Exercise
Below are lines of data. Give the number of them that contain the string "Require", and nothing else.

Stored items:
+++
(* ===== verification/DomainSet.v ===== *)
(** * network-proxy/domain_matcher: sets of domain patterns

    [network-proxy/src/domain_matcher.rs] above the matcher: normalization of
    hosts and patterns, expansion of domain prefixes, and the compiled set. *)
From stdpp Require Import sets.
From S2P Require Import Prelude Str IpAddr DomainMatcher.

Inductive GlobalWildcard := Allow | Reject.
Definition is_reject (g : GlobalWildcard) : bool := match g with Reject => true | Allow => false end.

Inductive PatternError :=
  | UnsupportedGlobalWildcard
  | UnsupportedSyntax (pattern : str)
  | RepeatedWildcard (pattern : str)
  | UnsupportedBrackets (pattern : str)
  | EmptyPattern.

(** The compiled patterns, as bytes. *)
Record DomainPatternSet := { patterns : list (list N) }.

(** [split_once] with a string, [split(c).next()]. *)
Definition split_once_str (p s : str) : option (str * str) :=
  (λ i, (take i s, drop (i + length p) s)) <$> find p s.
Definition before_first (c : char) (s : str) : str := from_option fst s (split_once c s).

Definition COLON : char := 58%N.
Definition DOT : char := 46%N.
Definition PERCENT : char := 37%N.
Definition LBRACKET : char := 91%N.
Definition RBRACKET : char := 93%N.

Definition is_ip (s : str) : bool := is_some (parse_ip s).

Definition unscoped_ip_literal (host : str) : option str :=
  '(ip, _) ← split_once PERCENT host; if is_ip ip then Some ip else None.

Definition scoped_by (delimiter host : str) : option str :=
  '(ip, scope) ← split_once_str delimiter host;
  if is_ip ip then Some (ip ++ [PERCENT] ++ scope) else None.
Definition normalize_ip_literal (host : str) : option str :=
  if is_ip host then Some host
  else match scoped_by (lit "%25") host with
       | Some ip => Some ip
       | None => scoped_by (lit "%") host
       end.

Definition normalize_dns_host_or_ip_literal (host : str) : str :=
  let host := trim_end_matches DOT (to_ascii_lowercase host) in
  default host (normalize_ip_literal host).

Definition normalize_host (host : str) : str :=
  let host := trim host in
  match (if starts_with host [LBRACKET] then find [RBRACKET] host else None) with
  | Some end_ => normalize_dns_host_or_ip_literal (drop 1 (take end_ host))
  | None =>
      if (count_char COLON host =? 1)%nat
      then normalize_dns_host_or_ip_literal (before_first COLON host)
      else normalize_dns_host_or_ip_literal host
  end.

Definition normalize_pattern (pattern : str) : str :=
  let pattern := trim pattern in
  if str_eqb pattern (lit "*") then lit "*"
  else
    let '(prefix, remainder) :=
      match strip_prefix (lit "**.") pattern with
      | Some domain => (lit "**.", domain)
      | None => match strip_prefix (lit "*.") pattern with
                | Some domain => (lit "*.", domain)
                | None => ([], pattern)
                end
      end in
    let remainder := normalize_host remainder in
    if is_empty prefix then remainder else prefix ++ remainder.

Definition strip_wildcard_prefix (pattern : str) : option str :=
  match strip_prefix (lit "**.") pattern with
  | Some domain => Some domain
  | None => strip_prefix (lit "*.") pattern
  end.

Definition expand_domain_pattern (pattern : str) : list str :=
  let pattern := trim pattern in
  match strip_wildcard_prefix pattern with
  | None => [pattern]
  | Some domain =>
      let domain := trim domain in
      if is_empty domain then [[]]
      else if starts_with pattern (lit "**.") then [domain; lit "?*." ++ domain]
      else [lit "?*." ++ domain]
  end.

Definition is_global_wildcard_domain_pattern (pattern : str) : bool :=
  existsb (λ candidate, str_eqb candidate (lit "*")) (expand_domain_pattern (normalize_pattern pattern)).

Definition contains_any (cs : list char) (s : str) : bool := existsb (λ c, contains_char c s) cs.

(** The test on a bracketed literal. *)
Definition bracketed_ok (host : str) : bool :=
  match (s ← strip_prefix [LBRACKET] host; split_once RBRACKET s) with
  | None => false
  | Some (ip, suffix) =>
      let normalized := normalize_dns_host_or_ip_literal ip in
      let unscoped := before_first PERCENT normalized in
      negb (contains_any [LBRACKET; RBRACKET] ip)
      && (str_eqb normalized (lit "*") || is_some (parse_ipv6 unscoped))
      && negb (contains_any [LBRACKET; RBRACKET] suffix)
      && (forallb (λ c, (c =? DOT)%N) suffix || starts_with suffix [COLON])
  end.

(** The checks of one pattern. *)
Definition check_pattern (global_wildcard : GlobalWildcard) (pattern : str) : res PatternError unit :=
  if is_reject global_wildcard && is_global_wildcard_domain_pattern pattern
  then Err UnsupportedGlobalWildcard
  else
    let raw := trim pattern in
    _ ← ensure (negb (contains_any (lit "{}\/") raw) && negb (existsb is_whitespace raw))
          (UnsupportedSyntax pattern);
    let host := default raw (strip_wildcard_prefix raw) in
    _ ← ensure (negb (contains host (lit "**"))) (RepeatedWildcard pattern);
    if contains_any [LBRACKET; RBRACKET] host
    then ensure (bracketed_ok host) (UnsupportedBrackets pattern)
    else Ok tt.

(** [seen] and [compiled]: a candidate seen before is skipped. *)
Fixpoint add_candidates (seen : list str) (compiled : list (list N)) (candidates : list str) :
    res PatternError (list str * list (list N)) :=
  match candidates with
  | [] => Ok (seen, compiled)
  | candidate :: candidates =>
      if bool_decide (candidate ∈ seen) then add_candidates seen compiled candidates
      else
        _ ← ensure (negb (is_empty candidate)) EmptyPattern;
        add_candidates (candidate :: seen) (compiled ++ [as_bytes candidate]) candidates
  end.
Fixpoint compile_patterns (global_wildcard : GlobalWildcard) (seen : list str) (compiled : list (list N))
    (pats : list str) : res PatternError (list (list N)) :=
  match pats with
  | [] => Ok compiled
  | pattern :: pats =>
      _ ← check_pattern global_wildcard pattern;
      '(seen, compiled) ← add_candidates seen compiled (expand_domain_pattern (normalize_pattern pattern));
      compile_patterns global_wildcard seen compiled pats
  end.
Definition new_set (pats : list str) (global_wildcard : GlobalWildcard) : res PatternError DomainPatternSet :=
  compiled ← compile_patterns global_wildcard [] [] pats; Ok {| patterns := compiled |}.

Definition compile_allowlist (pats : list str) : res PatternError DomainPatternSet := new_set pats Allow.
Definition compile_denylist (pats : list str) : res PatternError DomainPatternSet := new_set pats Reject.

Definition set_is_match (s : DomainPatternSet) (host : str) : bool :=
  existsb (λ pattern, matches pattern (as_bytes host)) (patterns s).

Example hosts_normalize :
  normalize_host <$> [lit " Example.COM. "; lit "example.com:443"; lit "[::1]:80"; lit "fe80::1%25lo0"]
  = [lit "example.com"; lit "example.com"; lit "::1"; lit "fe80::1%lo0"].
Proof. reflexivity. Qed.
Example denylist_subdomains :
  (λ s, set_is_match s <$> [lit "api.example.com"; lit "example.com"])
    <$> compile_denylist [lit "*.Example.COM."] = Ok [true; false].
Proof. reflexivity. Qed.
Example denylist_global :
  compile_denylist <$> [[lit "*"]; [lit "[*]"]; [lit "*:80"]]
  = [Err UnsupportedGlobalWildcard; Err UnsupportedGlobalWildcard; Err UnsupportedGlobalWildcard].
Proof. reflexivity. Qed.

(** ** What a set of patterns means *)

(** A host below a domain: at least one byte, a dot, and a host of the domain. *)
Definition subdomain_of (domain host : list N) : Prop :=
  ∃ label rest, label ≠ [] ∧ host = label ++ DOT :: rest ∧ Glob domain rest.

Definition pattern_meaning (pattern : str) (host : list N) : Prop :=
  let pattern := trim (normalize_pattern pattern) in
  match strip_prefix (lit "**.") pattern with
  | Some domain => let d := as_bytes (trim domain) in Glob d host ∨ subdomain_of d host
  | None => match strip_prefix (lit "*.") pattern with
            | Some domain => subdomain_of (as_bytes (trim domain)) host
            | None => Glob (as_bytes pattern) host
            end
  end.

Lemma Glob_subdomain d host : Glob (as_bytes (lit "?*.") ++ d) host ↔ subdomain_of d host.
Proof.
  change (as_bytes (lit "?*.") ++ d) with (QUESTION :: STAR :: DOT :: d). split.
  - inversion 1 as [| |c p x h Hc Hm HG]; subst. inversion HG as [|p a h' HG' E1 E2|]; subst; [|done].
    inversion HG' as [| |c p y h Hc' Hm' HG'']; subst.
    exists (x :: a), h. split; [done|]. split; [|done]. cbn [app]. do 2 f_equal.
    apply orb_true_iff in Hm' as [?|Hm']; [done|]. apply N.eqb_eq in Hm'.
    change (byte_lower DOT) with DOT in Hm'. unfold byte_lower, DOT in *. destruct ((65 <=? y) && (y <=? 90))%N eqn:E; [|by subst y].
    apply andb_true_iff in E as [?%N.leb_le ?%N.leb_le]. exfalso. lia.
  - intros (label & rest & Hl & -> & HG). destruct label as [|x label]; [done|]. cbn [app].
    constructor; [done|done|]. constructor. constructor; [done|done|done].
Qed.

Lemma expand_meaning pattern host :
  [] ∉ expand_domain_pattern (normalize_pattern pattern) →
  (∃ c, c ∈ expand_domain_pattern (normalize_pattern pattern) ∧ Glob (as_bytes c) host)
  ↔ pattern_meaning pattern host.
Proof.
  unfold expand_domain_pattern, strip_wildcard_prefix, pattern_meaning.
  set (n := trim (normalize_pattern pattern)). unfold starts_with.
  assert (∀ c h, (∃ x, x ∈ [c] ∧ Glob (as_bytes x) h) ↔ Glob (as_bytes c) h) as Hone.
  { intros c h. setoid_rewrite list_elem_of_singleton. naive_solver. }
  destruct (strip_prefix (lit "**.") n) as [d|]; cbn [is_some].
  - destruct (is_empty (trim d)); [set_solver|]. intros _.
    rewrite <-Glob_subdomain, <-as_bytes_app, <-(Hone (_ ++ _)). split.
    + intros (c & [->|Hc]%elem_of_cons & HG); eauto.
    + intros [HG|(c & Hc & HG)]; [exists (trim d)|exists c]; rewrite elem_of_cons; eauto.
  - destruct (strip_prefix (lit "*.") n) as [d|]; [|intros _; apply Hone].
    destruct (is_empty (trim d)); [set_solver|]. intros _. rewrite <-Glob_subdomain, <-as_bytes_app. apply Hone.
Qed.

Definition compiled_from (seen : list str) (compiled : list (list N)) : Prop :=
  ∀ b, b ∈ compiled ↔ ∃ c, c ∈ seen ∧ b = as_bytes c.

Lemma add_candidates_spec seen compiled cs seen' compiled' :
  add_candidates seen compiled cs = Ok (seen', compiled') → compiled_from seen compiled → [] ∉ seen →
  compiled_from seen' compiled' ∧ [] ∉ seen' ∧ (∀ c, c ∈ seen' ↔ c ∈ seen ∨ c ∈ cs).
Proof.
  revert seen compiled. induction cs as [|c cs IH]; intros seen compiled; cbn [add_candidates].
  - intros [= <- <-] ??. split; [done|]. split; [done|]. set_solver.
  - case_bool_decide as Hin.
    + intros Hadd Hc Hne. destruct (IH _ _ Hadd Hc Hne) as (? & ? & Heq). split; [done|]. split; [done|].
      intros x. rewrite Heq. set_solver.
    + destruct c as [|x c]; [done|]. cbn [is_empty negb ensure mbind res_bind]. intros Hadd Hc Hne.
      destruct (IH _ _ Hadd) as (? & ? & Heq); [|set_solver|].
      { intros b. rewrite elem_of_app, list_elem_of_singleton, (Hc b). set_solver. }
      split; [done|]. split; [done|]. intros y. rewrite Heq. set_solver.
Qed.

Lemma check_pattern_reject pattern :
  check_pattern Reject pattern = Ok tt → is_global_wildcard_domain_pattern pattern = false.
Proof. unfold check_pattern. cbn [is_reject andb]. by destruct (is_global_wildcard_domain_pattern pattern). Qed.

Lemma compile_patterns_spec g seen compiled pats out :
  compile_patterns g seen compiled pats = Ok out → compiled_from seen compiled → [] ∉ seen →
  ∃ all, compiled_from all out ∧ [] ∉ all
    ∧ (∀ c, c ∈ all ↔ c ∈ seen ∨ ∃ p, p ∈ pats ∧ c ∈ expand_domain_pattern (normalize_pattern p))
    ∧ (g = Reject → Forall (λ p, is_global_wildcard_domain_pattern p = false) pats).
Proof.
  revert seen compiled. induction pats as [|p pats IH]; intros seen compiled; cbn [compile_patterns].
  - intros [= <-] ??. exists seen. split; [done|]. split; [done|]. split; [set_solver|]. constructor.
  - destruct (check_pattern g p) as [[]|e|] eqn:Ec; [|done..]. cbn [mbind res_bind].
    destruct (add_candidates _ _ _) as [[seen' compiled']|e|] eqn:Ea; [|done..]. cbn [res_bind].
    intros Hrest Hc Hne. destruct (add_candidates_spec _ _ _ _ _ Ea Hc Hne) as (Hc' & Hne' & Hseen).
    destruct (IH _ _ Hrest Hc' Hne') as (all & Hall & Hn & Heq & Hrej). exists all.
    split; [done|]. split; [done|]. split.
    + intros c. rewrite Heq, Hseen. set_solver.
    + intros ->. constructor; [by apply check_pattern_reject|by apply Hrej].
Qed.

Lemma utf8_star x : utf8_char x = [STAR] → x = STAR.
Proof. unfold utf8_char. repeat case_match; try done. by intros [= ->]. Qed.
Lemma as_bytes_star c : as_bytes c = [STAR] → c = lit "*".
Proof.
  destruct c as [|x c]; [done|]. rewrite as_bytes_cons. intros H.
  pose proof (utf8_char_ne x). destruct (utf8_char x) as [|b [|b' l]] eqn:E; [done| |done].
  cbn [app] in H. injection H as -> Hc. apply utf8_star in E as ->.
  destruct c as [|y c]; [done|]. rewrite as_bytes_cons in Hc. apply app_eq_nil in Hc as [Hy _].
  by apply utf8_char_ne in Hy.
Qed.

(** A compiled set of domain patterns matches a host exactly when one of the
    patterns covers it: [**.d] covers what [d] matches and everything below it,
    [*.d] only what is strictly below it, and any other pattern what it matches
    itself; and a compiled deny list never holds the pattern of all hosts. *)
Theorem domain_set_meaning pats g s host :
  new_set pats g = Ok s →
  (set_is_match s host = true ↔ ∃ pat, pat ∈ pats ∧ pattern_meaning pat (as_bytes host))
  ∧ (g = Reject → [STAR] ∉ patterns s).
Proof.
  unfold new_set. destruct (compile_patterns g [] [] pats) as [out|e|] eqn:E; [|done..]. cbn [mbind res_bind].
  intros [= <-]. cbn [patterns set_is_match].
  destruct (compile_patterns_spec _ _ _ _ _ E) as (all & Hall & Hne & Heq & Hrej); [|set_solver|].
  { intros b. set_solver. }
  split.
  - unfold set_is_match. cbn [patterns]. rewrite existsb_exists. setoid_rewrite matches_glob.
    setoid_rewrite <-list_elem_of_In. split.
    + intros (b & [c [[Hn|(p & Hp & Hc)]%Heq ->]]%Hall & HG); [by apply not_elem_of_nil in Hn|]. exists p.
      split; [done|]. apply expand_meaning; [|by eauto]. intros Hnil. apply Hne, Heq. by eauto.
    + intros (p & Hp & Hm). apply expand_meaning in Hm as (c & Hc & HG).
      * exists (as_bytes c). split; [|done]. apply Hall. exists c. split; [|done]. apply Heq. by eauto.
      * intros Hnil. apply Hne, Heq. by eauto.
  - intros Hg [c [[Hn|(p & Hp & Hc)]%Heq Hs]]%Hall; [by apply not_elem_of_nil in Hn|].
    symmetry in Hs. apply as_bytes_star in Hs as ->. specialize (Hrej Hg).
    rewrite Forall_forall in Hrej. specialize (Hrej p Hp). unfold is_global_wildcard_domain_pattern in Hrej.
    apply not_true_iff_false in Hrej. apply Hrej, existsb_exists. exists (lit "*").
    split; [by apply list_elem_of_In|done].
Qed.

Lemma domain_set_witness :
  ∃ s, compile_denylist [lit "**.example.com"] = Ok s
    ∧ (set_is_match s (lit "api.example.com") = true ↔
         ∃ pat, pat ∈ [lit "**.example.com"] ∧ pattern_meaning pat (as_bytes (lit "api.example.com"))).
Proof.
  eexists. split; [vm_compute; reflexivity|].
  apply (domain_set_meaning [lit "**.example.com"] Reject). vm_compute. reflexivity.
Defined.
+++
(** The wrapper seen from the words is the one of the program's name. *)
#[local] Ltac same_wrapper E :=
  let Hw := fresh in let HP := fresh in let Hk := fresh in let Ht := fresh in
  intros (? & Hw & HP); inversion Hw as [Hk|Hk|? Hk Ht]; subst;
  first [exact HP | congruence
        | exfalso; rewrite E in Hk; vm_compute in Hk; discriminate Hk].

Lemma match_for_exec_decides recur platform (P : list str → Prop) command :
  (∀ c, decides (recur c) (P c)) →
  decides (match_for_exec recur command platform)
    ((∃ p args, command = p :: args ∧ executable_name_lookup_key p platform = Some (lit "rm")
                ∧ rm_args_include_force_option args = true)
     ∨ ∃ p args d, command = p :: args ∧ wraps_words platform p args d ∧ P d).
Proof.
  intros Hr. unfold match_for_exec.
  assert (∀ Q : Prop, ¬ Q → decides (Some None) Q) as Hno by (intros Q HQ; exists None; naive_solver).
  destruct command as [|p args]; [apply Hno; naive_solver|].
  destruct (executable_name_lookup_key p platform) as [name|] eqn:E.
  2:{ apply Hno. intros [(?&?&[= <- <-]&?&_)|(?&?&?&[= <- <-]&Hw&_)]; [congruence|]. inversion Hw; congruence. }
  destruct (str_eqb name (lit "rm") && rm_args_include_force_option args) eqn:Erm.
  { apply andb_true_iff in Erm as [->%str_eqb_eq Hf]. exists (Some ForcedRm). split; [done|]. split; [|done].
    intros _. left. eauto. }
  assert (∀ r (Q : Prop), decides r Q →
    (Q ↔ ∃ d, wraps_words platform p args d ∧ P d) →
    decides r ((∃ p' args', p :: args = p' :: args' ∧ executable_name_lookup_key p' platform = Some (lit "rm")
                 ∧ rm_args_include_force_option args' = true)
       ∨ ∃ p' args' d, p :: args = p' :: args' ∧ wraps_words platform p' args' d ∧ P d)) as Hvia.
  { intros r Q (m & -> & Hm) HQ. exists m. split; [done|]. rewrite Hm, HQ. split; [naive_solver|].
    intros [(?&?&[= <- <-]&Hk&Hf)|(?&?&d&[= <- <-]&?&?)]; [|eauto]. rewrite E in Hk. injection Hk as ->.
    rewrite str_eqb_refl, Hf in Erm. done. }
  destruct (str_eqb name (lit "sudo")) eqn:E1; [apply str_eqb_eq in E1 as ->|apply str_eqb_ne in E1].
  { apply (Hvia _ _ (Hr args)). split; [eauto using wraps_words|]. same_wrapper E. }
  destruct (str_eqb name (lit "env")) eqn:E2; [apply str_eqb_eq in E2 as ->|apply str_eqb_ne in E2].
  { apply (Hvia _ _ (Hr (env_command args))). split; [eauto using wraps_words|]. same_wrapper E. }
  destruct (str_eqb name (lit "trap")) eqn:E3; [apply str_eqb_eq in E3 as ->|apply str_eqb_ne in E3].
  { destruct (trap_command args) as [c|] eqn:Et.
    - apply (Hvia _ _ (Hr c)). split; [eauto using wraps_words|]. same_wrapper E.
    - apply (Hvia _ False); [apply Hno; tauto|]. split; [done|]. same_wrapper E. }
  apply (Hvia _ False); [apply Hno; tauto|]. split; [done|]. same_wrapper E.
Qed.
+++
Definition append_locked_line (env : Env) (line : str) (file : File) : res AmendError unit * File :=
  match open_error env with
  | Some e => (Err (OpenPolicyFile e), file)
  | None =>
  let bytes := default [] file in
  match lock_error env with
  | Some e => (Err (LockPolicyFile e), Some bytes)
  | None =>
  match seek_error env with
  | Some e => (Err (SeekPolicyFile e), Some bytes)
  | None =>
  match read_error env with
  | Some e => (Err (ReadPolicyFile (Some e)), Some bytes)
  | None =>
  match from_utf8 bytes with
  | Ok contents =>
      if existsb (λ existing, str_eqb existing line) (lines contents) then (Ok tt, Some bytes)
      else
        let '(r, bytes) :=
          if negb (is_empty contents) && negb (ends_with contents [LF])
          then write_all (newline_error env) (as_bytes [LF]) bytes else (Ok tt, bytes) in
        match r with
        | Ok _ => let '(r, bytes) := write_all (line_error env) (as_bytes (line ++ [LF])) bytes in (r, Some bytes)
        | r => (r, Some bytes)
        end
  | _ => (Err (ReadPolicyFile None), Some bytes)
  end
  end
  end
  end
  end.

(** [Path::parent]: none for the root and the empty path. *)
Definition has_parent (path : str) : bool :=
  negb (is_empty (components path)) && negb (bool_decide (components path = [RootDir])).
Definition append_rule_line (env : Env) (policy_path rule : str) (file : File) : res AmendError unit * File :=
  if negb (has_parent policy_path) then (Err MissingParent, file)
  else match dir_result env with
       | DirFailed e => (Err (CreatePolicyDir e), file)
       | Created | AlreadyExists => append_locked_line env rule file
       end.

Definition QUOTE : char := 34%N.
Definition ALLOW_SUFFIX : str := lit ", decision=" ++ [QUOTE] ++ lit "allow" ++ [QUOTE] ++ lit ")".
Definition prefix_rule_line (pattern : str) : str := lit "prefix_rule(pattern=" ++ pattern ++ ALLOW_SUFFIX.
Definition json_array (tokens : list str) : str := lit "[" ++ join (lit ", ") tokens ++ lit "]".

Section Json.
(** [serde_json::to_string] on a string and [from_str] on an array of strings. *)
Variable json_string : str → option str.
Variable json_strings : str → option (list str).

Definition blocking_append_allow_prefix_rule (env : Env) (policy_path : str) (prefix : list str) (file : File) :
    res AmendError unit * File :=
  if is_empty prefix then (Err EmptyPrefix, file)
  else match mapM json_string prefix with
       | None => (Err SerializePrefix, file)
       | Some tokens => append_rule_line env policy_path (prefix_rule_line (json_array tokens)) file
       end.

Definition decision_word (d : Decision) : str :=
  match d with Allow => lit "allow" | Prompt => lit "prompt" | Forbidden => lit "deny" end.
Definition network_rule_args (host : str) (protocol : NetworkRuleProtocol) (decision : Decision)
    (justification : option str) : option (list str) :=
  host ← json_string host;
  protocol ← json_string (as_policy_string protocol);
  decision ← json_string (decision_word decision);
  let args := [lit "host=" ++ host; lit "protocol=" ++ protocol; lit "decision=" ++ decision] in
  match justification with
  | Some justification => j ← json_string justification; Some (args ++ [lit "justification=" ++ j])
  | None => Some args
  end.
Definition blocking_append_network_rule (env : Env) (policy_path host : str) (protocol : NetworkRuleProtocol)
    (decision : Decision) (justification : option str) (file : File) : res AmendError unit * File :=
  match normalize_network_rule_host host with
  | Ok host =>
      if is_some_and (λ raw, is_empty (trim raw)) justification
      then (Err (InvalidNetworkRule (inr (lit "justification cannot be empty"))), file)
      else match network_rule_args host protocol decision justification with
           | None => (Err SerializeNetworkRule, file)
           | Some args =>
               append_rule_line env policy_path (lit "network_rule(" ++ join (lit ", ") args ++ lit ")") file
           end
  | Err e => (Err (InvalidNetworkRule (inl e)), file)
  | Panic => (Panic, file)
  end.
+++
Solution for this exercise
2